• PROBLEM DETAILS: Beginning with the line that holds "returning (get_api_optional decode" in the data below, give again every line through the one that holds "(report_traffic n l).", exactly as written.

• SOURCE MATERIAL:
(* ===== verification/ProtocolPackets.v ===== *)
(** * Packets of [auth_aes128_md5]: what is sent is what is accepted

    The packets a peer builds ([auth_packet] with any padding,
    [data_packet]) are accepted by the receive path with their payload, the
    server's own send path ([pack_data], [server_pre_encrypt]) produces such
    packets, and conversely a header is accepted only if its three MACs
    verify under the keys of the connection and of the selected user.  The
    last part is the datagram codec. *)

From S2P Require Import Prelude Errors Kdf Protocol ProtocolSpec.
Import AuthAes128Md5.

Section Packets.
Context `{Crypto}.

(** The first packet of a connection: a check byte and its MAC, the user id
    and, under AES, 12 bytes of client data and the two lengths, their MAC,
    padding and payload, and the MAC of all of it under the user's key. *)
Definition auth_len (padding payload : bytes) : nat := 31 + length padding + length payload + 4.

Definition auth_plain (auth_data padding payload : bytes) : bytes :=
  auth_data ++ u16_to_le (usize_as_u16 (auth_len padding payload))
            ++ u16_to_le (usize_as_u16 (length padding)).

Definition auth_ident (ukey : bytes) (uid : Z) (plain : bytes) : bytes :=
  u32_to_le uid ++ aes128_encrypt (aes_key_of ukey) plain.

Definition auth_full (mac_key ukey : bytes) (check : byte) (uid : Z)
    (auth_data padding payload : bytes) : bytes :=
  let ident := auth_ident ukey uid (auth_plain auth_data padding payload) in
  [check] ++ hmac_md5_prefix mac_key [check] 6
    ++ ident ++ hmac_md5_prefix mac_key ident 4 ++ padding ++ payload.

Definition auth_packet (mac_key ukey : bytes) (check : byte) (uid : Z)
    (auth_data padding payload : bytes) : bytes :=
  let full := auth_full mac_key ukey check uid auth_data padding payload in
  full ++ hmac_md5_prefix ukey full 4.

(** A data packet with the one-byte padding both [pack_data]s emit. *)
Definition data_body (mac_key payload : bytes) : bytes :=
  let len_bytes := u16_to_le (usize_as_u16 (S (length payload) + 8)) in
  len_bytes ++ hmac_md5_prefix mac_key len_bytes 2 ++ [Byte.x01] ++ payload.
Lemma digits_54 m : Zdigits2 m = 54 -> 0 <= m <= 2 ^ 53 -> m = 2 ^ 53.
Proof.
  intros Hd Hm. destruct m as [|p|p]; [done| |lia]. pose proof (Zdigits2_pos_ge p) as Hp.
  rewrite Hd in Hp. change (54 - 1) with 53 in Hp. lia.
Qed.

(** The mantissa after the first alignment has at most 53 digits, and that
    many in the normal range. *)
Lemma first_alignment mx ex :
  0 <= mx -> ex <= fexp (Zdigits2 mx + ex) ->
  let f := fexp (Zdigits2 mx + ex) in
  let m1 := mx / 2 ^ (f - ex) in
  0 <= m1 /\ Zdigits2 m1 <= 53 /\ (f = -1074 \/ Zdigits2 m1 = 53) /\ -1074 <= f.
Proof.
  intros Hm Hex f m1. assert (H2 : 0 < 2 ^ (f - ex)) by (apply Z.pow_pos_nonneg; lia).
  assert (H1 : 0 <= m1) by (apply Z.div_pos; lia). pose proof (Zdigits2_nonneg mx).
  pose proof (fexp_eq (Zdigits2 mx + ex)) as Hf. fold f in Hf.
  assert (Hd : Zdigits2 m1 <= 53).
  { destruct (Z.eq_dec m1 0) as [->|]; [cbn; lia|]. subst m1. rewrite div_digits by lia. lia. }
  split_and!; [done|done| |lia]. destruct (Z.eq_dec f (-1074)) as [|Hn]; [by left|right].
  assert (0 < mx) by (destruct mx; cbn in *; lia).
  assert (0 < m1) by (apply long_digits; lia). subst m1. rewrite div_digits by lia. lia.
Qed.

Lemma aux_canonical mx ex m2 :
  0 <= mx -> ex <= fexp (Zdigits2 mx + ex) ->
  let f := fexp (Zdigits2 mx + ex) in
  let m1 := mx / 2 ^ (f - ex) in
  m1 <= m2 <= m1 + 1 ->
  let n2 := Z.max 0 (fexp (Zdigits2 m2 + f) - f) in
  canonical (m2 / 2 ^ n2) (f + n2).
Proof.
  intros Hm Hex f m1 Hm2 n2. destruct (first_alignment mx ex Hm Hex) as (H1 & H53 & Hor & Hmin).
  fold f m1 in H1, H53, Hor, Hmin. unfold canonical. pose proof (fexp_eq (Zdigits2 m2 + f)) as Hf2.
  pose proof (Zdigits2_succ m1 H1). pose proof (Zdigits2_mono m1 m2 ltac:(lia)).
  pose proof (Zdigits2_mono m2 (m1 + 1) ltac:(lia)).
  destruct (Z.le_gt_cases (Zdigits2 m2) 53).
  - assert (n2 = 0) as -> by lia. rewrite Z.pow_0_r, Z.div_1_r, Z.add_0_r, fexp_eq. lia.
  - assert (n2 = 1) as -> by lia. assert (m1 < 2 ^ 53).
    { pose proof (Zdigits2_bound m1 H1). assert (2 ^ Zdigits2 m1 <= 2 ^ 53) by (apply Z.pow_le_mono_r; lia). lia. }
    rewrite (digits_54 m2) by lia. change (Zdigits2 (2 ^ 53 / 2 ^ 1)) with 53. rewrite fexp_eq. lia.
Qed.

(** The result of rounding: bounds of its order, and its form. *)
Lemma aux_spec sx mx ex lx :
  0 <= mx ->
  exists m e, 0 <= m /\ binary_round_aux 53 1024 sx mx ex lx = rounded sx m e /\
    (forall B, Zdigits2 mx + ex <= B -> -1074 <= B -> Zdigits2 m + e <= B + 1) /\
    (ex <= fexp (Zdigits2 mx + ex) -> canonical m e) /\
    (0 < mx -> -1021 <= Zdigits2 mx + ex -> 0 < m /\ Zdigits2 mx + ex <= Zdigits2 m + e).
Proof.
  intros Hm. destruct (aux_split sx mx ex lx Hm) as (m2 & Hm2 & ->).
  set (n1 := Z.max 0 (fexp (Zdigits2 mx + ex) - ex)) in *.
  set (m1 := mx / 2 ^ n1) in *. set (n2 := Z.max 0 (fexp (Zdigits2 m2 + (ex + n1)) - (ex + n1))).
  assert (Hn1 : 0 < 2 ^ n1) by (apply Z.pow_pos_nonneg; lia).
  assert (Hn2 : 0 < 2 ^ n2) by (apply Z.pow_pos_nonneg; lia).
  assert (H1 : 0 <= m1) by (apply Z.div_pos; lia).
  assert (H2 : m1 <= m2 <= m1 + 1) by lia.
  exists (m2 / 2 ^ n2), (ex + n1 + n2). split; [apply Z.div_pos; lia|]. split; [done|]. split_and!.
  - intros B HB HE. apply align_order; [lia| |lia].
    pose proof (align_order mx ex B Hm HB HE) as Ho. cbv zeta in Ho. fold n1 m1 in Ho.
    pose proof (Zdigits2_succ m1 H1). pose proof (Zdigits2_mono m2 (m1 + 1) ltac:(lia)). lia.
  - intros Hex. pose proof (aux_canonical mx ex m2 Hm Hex) as Hc. cbv zeta in Hc.
    assert (n1 = fexp (Zdigits2 mx + ex) - ex) as Hn by lia. rewrite <- Hn in Hc. fold m1 in Hc.
    replace (fexp (Zdigits2 mx + ex)) with (ex + n1) in Hc by lia. by apply Hc.
  - intros Hpos Hlow. pose proof (fexp_eq (Zdigits2 mx + ex)) as Hf1.
    pose proof (fexp_eq (Zdigits2 m2 + (ex + n1))) as Hf2.
    assert (Zdigits2 mx >= 1) by (destruct mx; cbn in *; lia).
    assert (H1p : 0 < m1) by (apply long_digits; lia).
    assert (Hd1 : Zdigits2 m1 = Zdigits2 mx - n1) by (apply div_digits; lia).
    pose proof (Zdigits2_mono m1 m2 ltac:(lia)).
    assert (Zdigits2 m1 >= 1) by (destruct m1; cbn in *; lia).
    assert (Hq : 0 < m2 / 2 ^ n2) by (apply long_digits; lia). split; [done|].
    rewrite div_digits by lia. lia.
Qed.
(** ** Specification *)

(** The panel's answer to a report: it takes it. *)
Definition taken `{Wire} (answer : option Value) : bool :=
  match answer with
  | Some v => match decode_envelope v with Some r => (ret r =? 1)%Z | None => false end
  | None => false
  end.

(** ** Lemmas *)

Lemma unwrap_ret_total `{Wire} {T} (decode : Value -> option T) v :
  safe (fun _ => True) (unwrap_ret decode v).
Proof. unfold unwrap_ret. by repeat case_match. Qed.

(** A call that returns, possibly with an error. *)
Definition returning `{Wire} {A} (c : call A) : Prop := safe (fun _ => True) c.2.

Lemma bind_returning `{Wire} {A B} (m : call A) (f : A -> call B) :
  returning m -> (forall a, returning (f a)) -> returning (m ≫= f).
Proof.
  unfold returning. intros Hm Hf. destruct m as [xs [a|e| |]]; try done. cbn. specialize (Hf a). by destruct (f a).
Qed.

Lemma exchanged_returning `{Wire} r : returning (exchanged r).
Proof. unfold returning, exchanged. by destruct (send r). Qed.

(** One exchange, then only computation. *)
Lemma exchanged_bind `{Wire} {A} r (f : Value -> call A) :
  (forall v, (f v).1 = []) -> (exchanged r ≫= f).1 = [(r, send r)].
Proof.
  intros Hf. unfold exchanged. destruct (send r) as [v|]; [|done]. cbn. specialize (Hf v).
  destruct (f v) as [xs q]. cbn in *. by rewrite Hf.
Qed.

Lemma silent_bind `{Wire} {A B} (m : call A) (f : A -> call B) :
  m.1 = [] -> (forall a, (f a).1 = []) -> (m ≫= f).1 = [].
Proof.
  destruct m as [xs [a|e| |]]; cbn; intros -> Hf; [|done..]. specialize (Hf a). by destruct (f a).
Qed.

(** No call panics. *)
Lemma get_api_optional_returning `{Wire} {T} (decode : Value -> option T) path query :
  returning (get_api_optional decode path query).
Proof. apply bind_returning; [apply exchanged_returning|]. intros v. apply unwrap_ret_total. Qed.

Lemma post_ack_returning `{Wire} path query b : returning (post_ack path query b).
Proof.
  apply bind_returning; [apply exchanged_returning|]. intros v.
  apply bind_returning; [apply unwrap_ret_total|done].
Qed.

Lemma ping_returning `{Wire} : returning ping.
Proof.
  apply bind_returning; [apply exchanged_returning|]. intros v.
  apply bind_returning; [apply unwrap_ret_total|done].
Qed.
Lemma users_returning `{Wire} n : returning (users n).
Proof. apply bind_returning; [apply get_api_optional_returning|done]. Qed.
Lemma detect_rules_returning `{Wire} : returning detect_rules.
Proof. apply bind_returning; [apply get_api_optional_returning|done]. Qed.
Lemma relay_rules_returning `{Wire} n : returning (relay_rules n).
Proof. apply bind_returning; [apply get_api_optional_returning|done]. Qed.
Lemma node_info_returning `{Wire} n : returning (node_info n).
Proof. apply get_api_optional_returning. Qed.
Lemma report_traffic_returning `{Wire} n l : returning (report_traffic n l).
Proof. unfold report_traffic. case_match; [done|apply post_ack_returning]. Qed.
Lemma report_alive_ips_returning `{Wire} n l : returning (report_alive_ips n l).
Proof. unfold report_alive_ips. case_match; [done|apply post_ack_returning]. Qed.
Lemma report_detect_logs_returning `{Wire} n l : returning (report_detect_logs n l).
Proof. unfold report_detect_logs. case_match; [done|apply post_ack_returning]. Qed.
Lemma report_node_info_returning `{Wire} n x y : returning (report_node_info n x y).
Proof. apply post_ack_returning. Qed.

(** What the methods send: one request each, or none. *)
Lemma get_api_optional_sends `{Wire} {T} (decode : Value -> option T) path query :
  List.map fst (get_api_optional decode path query).1 =
    [{| req_path := path; req_query := query; req_body := None |}].
Proof. unfold get_api_optional, get_json. by rewrite exchanged_bind. Qed.

Lemma ping_sends `{Wire} :
  List.map fst ping.1 = [{| req_path := "func/ping"; req_query := []; req_body := None |}].
Proof. unfold ping, get_json. rewrite exchanged_bind; [done|]. intros v. by apply silent_bind. Qed.

Lemma list_sends `{Wire} {T} (decode : Value -> option T) {A} path query (f : option T -> A) :
  List.map fst (x ← get_api_optional decode path query; mret (M:=call) (f x)).1 =
    [{| req_path := path; req_query := query; req_body := None |}].
Proof.
  pose proof (get_api_optional_sends decode path query) as Hs.
  destruct (get_api_optional decode path query) as [xs [a|e| |]]; cbn in *; rewrite ?app_nil_r; done.
Qed.

(** No method sends more than one request. *)
Definition once `{Wire} {A} (c : call A) : Prop := c.1 = [] \/ exists r, c.1 = [(r, send r)].

Lemma once_one `{Wire} {A} r (f : Value -> call A) : (forall v, (f v).1 = []) -> once (exchanged r ≫= f).
Proof. intros Hf. right. exists r. by apply exchanged_bind. Qed.

Lemma once_then `{Wire} {A B} (m : call A) (f : A -> B) : once m -> once (x ← m; mret (f x)).
Proof. unfold once. destruct m as [xs [a|e| |]]; cbn; rewrite ?app_nil_r; done. Qed.
Lemma tcp_end_to_end_witness :
  exists up c1, outcome (ClientCodec.client_stream [Byte.x01] [[Byte.x02]; [Byte.x03]])
      (toy_client CipherKind.Chacha20Ietf) = Ok (up, c1) /\
    forall ch chs, concat (ch :: chs) = up ->
      exists s, (s0 ← ServerSession.new toy_rnd "carrier" toy_users 2 CipherKind.Chacha20Ietf;
                 outcome (ServerSession.feed (ch :: chs)) s0) =
          Ok ([Byte.x01] ++ concat [[Byte.x02]; [Byte.x03]], s) /\
        ServerSession.user_id s = Some 42%Z /\
        forall m msgs, exists down s2,
          outcome (ServerSession.send_all (m :: msgs)) s = Ok (down, s2) /\
          forall ds, concat ds = down ->
            exists c2, outcome (ClientCodec.recv_all ds) c1 = Ok (concat (m :: msgs), c2).
Proof.
  apply (tcp_end_to_end (HL:=crypto_laws)) with (iv := repeat Byte.x0a 12).
  - reflexivity.
  - reflexivity.
  - apply (served_user _ _ _ _ _ 42 "p"); [lia|vm_compute; reflexivity|apply toy_client_ok].
  - compute_done.
  - constructor; [compute_done|constructor; [compute_done|constructor]].
Defined.

(** C23 End to end over UDP, for both ciphers: a datagram the client signs
    with the key the server selects for its uid decodes to its payload and
    identity (the user's key for a known uid, and the port's key in
    single-user mode); a reply decrypts, under the IV it carries, to the
    data followed by its MAC under the given user key; and no datagram
    makes the decoder panic. *)
Theorem udp_end_to_end `{HL : CryptoLaws} rnd password us multi k iv civ uid payload key data c
    (Hr : rnd (CipherKind.iv_len k) = Some iv) (Hiv : length iv = CipherKind.iv_len k)
    (Hciv : length civ = CipherKind.iv_len k) (Huid : (0 <= uid < 2 ^ 32)%Z)
    (Hc : StreamCipher.new_stream (E:=error) k (derive_master_key password k) civ = Ok c) :
  let mk := derive_master_key password k in
  udp_decrypt_packet mk us multi
    (client_datagram c civ (udp_key_for mk civ us multi uid).1 uid payload) k =
    Ok (payload, (udp_key_for mk civ us multi uid).2) /\
  (exists packet c', udp_encrypt_packet rnd mk key data k = Ok packet /\
    take (CipherKind.iv_len k) packet = iv /\ StreamCipher.new_stream (E:=error) k mk iv = Ok c' /\
    (StreamCipher.process c' (drop (CipherKind.iv_len k) packet)).1 =
      data ++ hmac_md5_prefix key data 4) /\
  (forall packet, safe (fun _ => True) (udp_decrypt_packet mk us multi packet k)).
Proof.
  intros mk. assert (length mk = CipherKind.key_len k) as Hmk by apply length_evp_bytes_to_key.
  split_and!.
  - by apply udp_client_to_server.
  - by apply udp_server_to_client.
  - intros packet. by apply udp_decrypt_safe.
Qed.

Lemma udp_end_to_end_witness :
  exists c, StreamCipher.new_stream (E:=error) CipherKind.Rc4Md5
      (derive_master_key "carrier" CipherKind.Rc4Md5) toy_iv = Ok c /\
  udp_decrypt_packet (derive_master_key "carrier" CipherKind.Rc4Md5) toy_users 2
    (client_datagram c toy_iv (digest [Byte.x70]) 42 [Byte.x05]) CipherKind.Rc4Md5 =
    Ok ([Byte.x05], Some 42%Z).
Proof.
  destruct (new_stream_ok (HL:=crypto_laws) (E:=error) CipherKind.Rc4Md5
    (derive_master_key "carrier" CipherKind.Rc4Md5) toy_iv) as [c Hc]; [reflexivity|reflexivity|].
  exists c. split; [exact Hc|].
  exact (proj1 (udp_end_to_end (HL:=crypto_laws) toy_rnd "carrier" toy_users 2 CipherKind.Rc4Md5
    (repeat Byte.x0a 16) toy_iv 42 [Byte.x05] [] [] c eq_refl eq_refl eq_refl ltac:(lia) Hc)).
Defined.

• ANSWER TO THIS TASK:
  returning (get_api_optional decode path query).
Proof. apply bind_returning; [apply exchanged_returning|]. intros v. apply unwrap_ret_total. Qed.

Lemma post_ack_returning `{Wire} path query b : returning (post_ack path query b).
Proof.
  apply bind_returning; [apply exchanged_returning|]. intros v.
  apply bind_returning; [apply unwrap_ret_total|done].
Qed.

Lemma ping_returning `{Wire} : returning ping.
Proof.
  apply bind_returning; [apply exchanged_returning|]. intros v.
  apply bind_returning; [apply unwrap_ret_total|done].
Qed.
Lemma users_returning `{Wire} n : returning (users n).
Proof. apply bind_returning; [apply get_api_optional_returning|done]. Qed.
Lemma detect_rules_returning `{Wire} : returning detect_rules.
Proof. apply bind_returning; [apply get_api_optional_returning|done]. Qed.
Lemma relay_rules_returning `{Wire} n : returning (relay_rules n).
Proof. apply bind_returning; [apply get_api_optional_returning|done]. Qed.
Lemma node_info_returning `{Wire} n : returning (node_info n).
Proof. apply get_api_optional_returning. Qed.
Lemma report_traffic_returning `{Wire} n l : returning (report_traffic n l).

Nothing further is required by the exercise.